**What the task asks**. If a line holds the word "left", copy it from the entries.

#### Data extract ####

(** * parse_logs: extraction of sample payloads from client debug logs

    A shallow embedding of [scripts/parse_logs.py] and the properties of
    its extraction loop.

    Modelling conventions.
    - A log line is a [string] of 8-bit characters, as returned by
      [f.readlines()] (the trailing newline, when present, is part of the
      line).  On 8-bit characters the class [\d] of Python's [re] is
      exactly [0-9].
    - The four compiled patterns are used through [re.match] (anchored at
      the start of the line, free at its end) and [findall].  They are
      embedded as matchers that read the line from left to right.
    - The byte accumulator ([bytearray]) is a [list Z] of values in
      [0, 255]; [base64.b64encode] works on it with shifts and masks.
    - The two [while] loops walk the list of lines with the cursor [i]
      and are defined by well-founded recursion on [len(lines) - i].
    - [glob.glob] and [open] are the environment: the globbed paths are an
      input list, the file system a partial function from paths to lines
      ([None]: the file cannot be opened, [open] raises [IOError]). *)

From Equations Require Import Equations.
From Equations.Prop Require Import Logic.
From Stdlib Require Import List Arith ZArith Lia Bool Ascii String.
From Stdlib Require Import Sorting.Sorted Sorting.Permutation.
Import ListNotations.

Local Open Scope string_scope.
Local Open Scope nat_scope.
Local Open Scope list_scope.

(** * The program *)

(** ** Option sequencing, for the matchers *)

Notation "' p <- e ;; k" :=
  (match e with
   | Some p => k
   | None => None
   end)
  (at level 61, p pattern, e at next level, right associativity).

(** ** Character classes *)

Module CharClass.

(** [\d] on 8-bit characters, and the range [0-9] of a bracket class.
    On a [str] Python's [\d] also matches the decimal digits beyond
    ASCII, which the lines of this model do not hold: the properties
    that describe what the patterns accept are stated for ASCII text
    ([is_ascii_text]), where the two agree. *)
Definition is_digit (c : ascii) : bool :=
  (48 <=? nat_of_ascii c) && (nat_of_ascii c <=? 57).

(** The range [a-f]. *)
Definition is_a_f (c : ascii) : bool :=
  (97 <=? nat_of_ascii c) && (nat_of_ascii c <=? 102).

(** The class [[0-9a-f]]: lower case only, no flag makes it
    case-insensitive. *)
Definition is_hex (c : ascii) : bool := is_digit c || is_a_f c.

End CharClass.
Import CharClass.

(** ** Pattern matchers *)

Module Re.

(** A matcher reads a prefix of its input and returns the text it
    matched with what is left of the input. *)
Definition matcher := string -> option (string * string).

(** A literal piece of a pattern. *)
Fixpoint lit (p : string) : matcher := fun s =>
  match p with
  | EmptyString => Some (EmptyString, s)
  | String a p' =>
      match s with
      | EmptyString => None
      | String b s' =>
          if Ascii.eqb a b
          then '(t, r) <- lit p' s' ;; Some (String b t, r)
          else None
      end
  end.

(** [cls{n}]: exactly [n] characters of the class. *)
Fixpoint chars (n : nat) (cls : ascii -> bool) : matcher := fun s =>
  match n with
  | O => Some (EmptyString, s)
  | S n' =>
      match s with
      | EmptyString => None
      | String b s' =>
          if cls b
          then '(t, r) <- chars n' cls s' ;; Some (String b t, r)
          else None
      end
  end.

(** [cls*], greedy: the longest run of characters of the class. *)
Fixpoint many (cls : ascii -> bool) (s : string) : string * string :=
  match s with
  | EmptyString => (EmptyString, EmptyString)
  | String b s' =>
      if cls b
      then let '(t, r) := many cls s' in (String b t, r)
      else (EmptyString, s)
  end.

(** [cls+], greedy.  In the patterns of this program a [\d+] is followed
    by a space or by the end of the pattern, so giving back digits can
    never turn a failed match into a successful one: the longest run is
    the only candidate. *)
Definition many1 (cls : ascii -> bool) : matcher := fun s =>
  match many cls s with
  | (EmptyString, _) => None
  | (t, r) => Some (t, r)
  end.

(** [(p|q)]: the first alternative that matches.  The alternatives of
    this program ([send|recv], [tcp|udp]) start with different letters,
    so at most one of them matches. *)
Definition alt (p q : matcher) : matcher := fun s =>
  match p s with
  | Some m => Some m
  | None => q s
  end.

(** Concatenation of two pieces; the matched texts are joined. *)
Definition seq (p q : matcher) : matcher := fun s =>
  '(t1, r1) <- p s ;;
  '(t2, r2) <- q r1 ;;
  Some ((t1 ++ t2)%string, r2).

End Re.
Import Re.

(** ** The four compiled patterns *)

(** [\d{4}/\d{2}/\d{2} \d{2}:\d{2}:\d{2}], the prefix shared by
    [event_re] and [size_re]. *)
Definition timestamp_pat : matcher :=
  seq (chars 4 is_digit) (seq (lit "/") (seq (chars 2 is_digit)
  (seq (lit "/") (seq (chars 2 is_digit) (seq (lit " ")
  (seq (chars 2 is_digit) (seq (lit ":") (seq (chars 2 is_digit)
  (seq (lit ":") (chars 2 is_digit)))))))))).
(** X12. [buy] consumes strictly in rank order: on a book with consistent
    sizes and valid quantities [buy Q] returns (with more fuel than there are
    resting orders) and there is a [k] such that the [k] best orders are
    gone, every later rank [j >= 1] of the new book holds, unchanged, the
    order that was at rank [k + j], and the order now at rank 0, if any, is
    the one that was at rank [k], with the same price and sequence number and
    a quantity that is positive and not larger than before. *)
Theorem buy_consumes_in_rank_order {RandState} (fuel : nat)
        (ob : OrderBook RandState) (Q : Z) :
  size_ok (root ob) -> Forall valid_quantity (resting ob) ->
  Q <= LLONG_MAX -> (length (resting ob) < fuel)%nat ->
  exists ob' cost (k : nat),
    buy fuel ob Q = Some (ob', cost) /\
    (forall j : nat, (0 < j)%nat ->
       resting ob' !! j = resting ob !! (k + j)%nat) /\
    (forall h, resting ob' !! 0%nat = Some h ->
       exists o, resting ob !! k = Some o /\
                 h = set_quantity (o_quantity h) o /\
                 0 < o_quantity h <= o_quantity o).
Proof.
  intros Hok Hall HQ Hfuel.
  destruct (buy_spec fuel ob Q Hok Hfuel) as (t' & Hb & Hi & _).
  destruct (walk_front (resting ob) Q 0 Hall HQ) as [k Hk].
  exists (mkOrderBook t' (globalInsertionCounter ob) (rand_state ob)),
         (snd (walk (resting ob) Q 0)), k.
  split; [exact Hb|].
  unfold resting in *. cbn [root]. rewrite Hi.
  destruct Hk as [->|(o & rest & v & Hd & -> & Hv)].
  - split.
    + intros j _. by rewrite lookup_drop.
    + intros h Hh. rewrite lookup_drop, Nat.add_0_r in Hh.
      exists h. split; [done|]. split; [by destruct h|].
      assert (Hin : h ∈ inorder (root ob))
        by (by eapply list_elem_of_lookup_2).
      apply (proj1 (Forall_forall _ _) Hall) in Hin.
      unfold valid_quantity in Hin. lia.
  - split.
    + intros [|j] Hj; [lia|]. simpl.
      rewrite <- lookup_drop, Hd. done.
    + intros h Hh. simpl in Hh. injection Hh as <-.
      exists o. split.
      * rewrite <- (Nat.add_0_r k), <- lookup_drop, Hd. done.
      * simpl. split; [done|lia].
Qed.
(** * A stack-based backtracking Sudoku solver

    Shallow embedding of [SudokuSolverWithHardestEver.cpp] (the diagnostic
    variant; [Simplified.cpp] is the same engine with the run-time checks
    removed) and proofs of its properties.

    Conventions of the embedding:
    - a C++ [int] is a [Z]; every integer the engine handles is a grid
      index, a digit or a container size, so no wrap-around arises;
    - [std::vector<std::vector<int>>] is a [list (list Z)];
    - [std::pair<int,int>] is a pair [Z * Z];
    - [std::unordered_map<int, std::vector<pair>>] is a [gmap] read with the
      empty vector as default, which is what [operator[]] observes;
    - [std::list<pair>] is a [list], an iterator into it a position;
    - [std::stack<stackData>] is a [list] whose head is the top;
    - [throw std::runtime_error] is the [Throw] result, one constructor of
      [error] per throw site; undefined behaviour (dereferencing [end()])
      is the separate [Undefined] constructor;
    - printing and timing are dropped; the checking helpers that no
      function calls ([checkBlank], [errorIntroduced], [errorCopyChanged],
      [tooManyChanges]) are embedded apart from the engine, with a result
      type of their own.

    Where the diagnostic variant throws, [Simplified.cpp] erases at
    [end()] or reads an empty vector; both are the [Throw] result here.

    The recursive solver of [EPI_Simplified.cpp] is embedded after the
    engine and compared with it. *)

From Stdlib Require Import ZArith Lia.
From stdpp Require Import base numbers option list gmap.

Local Open Scope Z_scope.

(** ** Data *)

Definition coord : Type := Z * Z.

Abbreviation Grid := (list (list Z)).

Abbreviation records := (gmap Z (list coord)).

Record stackData := StackData {
  coordinates : coord;
  choices : list Z;
  index : Z;
  revisited : bool
}.

Record state := State {
  stack : list stackData;
  blanksInProcess : list coord;
  record : records;
  grid : Grid
}.

Inductive error :=
| PushNoBlanks
| PushChoicesEmpty
| PopEmptyStack
| PopChoicesEmpty
| PopNotInRecord
| IncrementEmptyStack
| IncrementAtHighest
| IncrementNotInRecord
| Undefined.

Inductive result (A : Type) :=
| Ok (a : A)
| Throw (e : error).
Arguments Ok {A} a.
Arguments Throw {A} e.

Definition bind {A B} (m : result A) (f : A → result B) : result B :=
  match m with
  | Ok a => f a
  | Throw e => Throw e
  end.

(** ** Grid and record access *)

(** [grid.size()] *)
Definition size {A} (l : list A) : Z := Z.of_nat (length l).

(** [grid[i][j]] as an rvalue; a read outside the vectors gives 0. *)
Definition cell (g : Grid) (c : coord) : Z :=
  if (0 <=? c.1) && (0 <=? c.2)
  then default 0 (g !! Z.to_nat c.1 ≫= λ row, row !! Z.to_nat c.2)
  else 0.

(** [grid[i][j] = v]; a write outside the vectors changes nothing. *)
Definition set_cell (g : Grid) (c : coord) (v : Z) : Grid :=
  if (0 <=? c.1) && (0 <=? c.2)
  then alter (λ row, <[Z.to_nat c.2 := v]> row) (Z.to_nat c.1) g
  else g.

(** [record[digit]] as an rvalue. *)
Definition rec_get (r : records) (digit : Z) : list coord :=
  default [] (r !! digit).

(** [record[digit].push_back(c)] *)
Definition rec_push (r : records) (digit : Z) (c : coord) : records :=
  <[digit := rec_get r digit ++ [c]]> r.

(** [std::find(column.begin(), column.end(), c)] as a position. *)
Definition find (column : list coord) (c : coord) : option nat :=
  fst <$> list_find (λ x, x = c) column.

(** ** The validator *)

Definition checkFormat (g : Grid) (gridSize : Z) : bool :=
  bool_decide (size g = gridSize) &&
  forallb (λ row,
    bool_decide (size row = gridSize) &&
    forallb (λ v, negb ((v <? 0) || (v >? gridSize))) row) g.

Definition checkIndex (i : Z) (g : Grid) : bool :=
  negb ((i <? 0) || (i >=? size g)).

Definition checkPair (c : coord) (g : Grid) : bool :=
  checkIndex c.1 g && checkIndex c.2 g.

Definition checkHorizontal (i j : Z) (g : Grid) : bool :=
  if negb (checkPair (i, j) g) then false
  else if cell g (i, j) =? 0 then true
  else forallb (λ J, negb (negb (j =? J) && (cell g (i, J) =? cell g (i, j))))
         (seqZ 0 (size g)).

####

**Result for this task**.
      embedded as matchers that read the line from left to right.
    matched with what is left of the input. *)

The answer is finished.